(What is needed):
Copy exactly, line for line, the part of the listing from the line containing "r = Ok () ∧ supply s' = 150 * 10 ^ 18 + 7." through its last line, and nothing else.
--
Definition accounts : list (Address * Z) := [(sample "a", 100); (sample "b", 50)].
Definition start : CoinStore := (Init (genesis accounts) empty_coin_store).2.
Definition approved : CoinStore :=
  (run_call (sample_ctx (sample "a") 0) (CallApprove (sample "b") 70) start).2.

Lemma sample_wf : wf_address (sample "a") ∧ wf_address (sample "b") ∧ wf_address (sample "G").
Proof. by repeat split. Qed.

Lemma genesis_is_ok : genesis_ok accounts.
Proof.
  split; [by refine (bool_decide_unpack (NoDup accounts.*1) _)|].
  repeat constructor; simpl; (done || lia).
Qed.

Lemma start_reachable : coin_reachable start.
Proof. by apply (reach_init accounts); [apply genesis_is_ok|]. Qed.

Lemma approved_reachable : coin_reachable approved.
Proof.
  apply reach_call; [apply start_reachable|]. simpl. split_and!; try apply sample_wf; lia.
Qed.

Lemma reachable_supply_witness :
  supply approved = map_sumZ acct_Balance (cs_accounts approved) ∧
  ∀ a, 0 <= balance approved a <= supply approved.
Proof.
  apply (reachable_supply_is_sum_of_balances approved). apply approved_reachable.
Defined.

Lemma transfer_moves_witness :
  let '(r, s') := Transfer (sample_ctx (sample "a") 0)
               (mkTransferRequest (Some (sample "b")) (Some 30)) start in
  r = Ok () ∧ balance s' (sample "b") = 50 * 10 ^ 18 + 30.
Proof.
  pose proof (transfer_moves_exactly (sample_ctx (sample "a") 0) start (sample "b") 30
    (coin_reachable_wf _ start_reachable) ltac:(apply sample_wf) ltac:(apply sample_wf)
    ltac:(done)) as H.
  destruct (Transfer _ _ _) as [r s']. rewrite decide_True in H by (by vm_compute).
  destruct H as (-> & _ & -> & _). by vm_compute.
Defined.

Lemma transferFrom_witness :
  let '(r, s') := TransferFrom (sample_ctx (sample "b") 0)
               (mkTransferFromRequest (Some (sample "a")) (Some (sample "G")) (Some 30))
               approved in
  r = Ok () ∧ al_Amount (loadAllowance s' (sample "a") (sample "b")) = Some 40.
Proof.
  pose proof (transferFrom_within_allowance (sample_ctx (sample "b") 0) approved
    (sample "a") (sample "G") 30 70
    (coin_reachable_wf _ approved_reachable) ltac:(apply sample_wf) ltac:(apply sample_wf)
    ltac:(apply sample_wf) ltac:(done) ltac:(by vm_compute)) as H.
  destruct (TransferFrom _ _ _) as [r s']. rewrite decide_True in H by (by vm_compute).
  split; apply H.
Defined.

Lemma self_transfer_witness :
  let '(r, s') := Transfer (sample_ctx (sample "a") 0)
               (mkTransferRequest (Some (sample "a")) (Some 30)) start in
  r = Ok () ∧ balance s' (sample "a") = balance start (sample "a") + 30 ∧
  supply s' = supply start ∧ supply s' < map_sumZ acct_Balance (cs_accounts s').
Proof.
  apply (self_transfer_creates_coins (sample_ctx (sample "a") 0) start 30).
  - apply coin_reachable_wf, start_reachable.
  - apply sample_wf.
  - by vm_compute.
Defined.

Lemma only_gateway_witness :
  let '(r, s') := MintToGateway (sample_ctx (sample "G") 0) (Some 7) start in
  r = Ok () ∧ supply s' = 150 * 10 ^ 18 + 7.
Proof.
  pose proof (only_gateway_changes_supply (sample_ctx (sample "G") 0) start (sample "a") 7
    (coin_reachable_wf _ start_reachable) ltac:(apply sample_wf) ltac:(apply sample_wf)) as H.
  destruct (MintToGateway _ _ _) as [r s']. destruct (Burn _ _ _) as [r' s''].
  rewrite decide_True in H by done. destruct H as [(-> & -> & _) _]. by vm_compute.
Defined.
End CoinWitness.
--
(Result below):
  r = Ok () ∧ supply s' = 150 * 10 ^ 18 + 7.
Proof.
  pose proof (only_gateway_changes_supply (sample_ctx (sample "G") 0) start (sample "a") 7
    (coin_reachable_wf _ start_reachable) ltac:(apply sample_wf) ltac:(apply sample_wf)) as H.
  destruct (MintToGateway _ _ _) as [r s']. destruct (Burn _ _ _) as [r' s''].
  rewrite decide_True in H by done. destruct H as [(-> & -> & _) _]. by vm_compute.
Defined.
End CoinWitness.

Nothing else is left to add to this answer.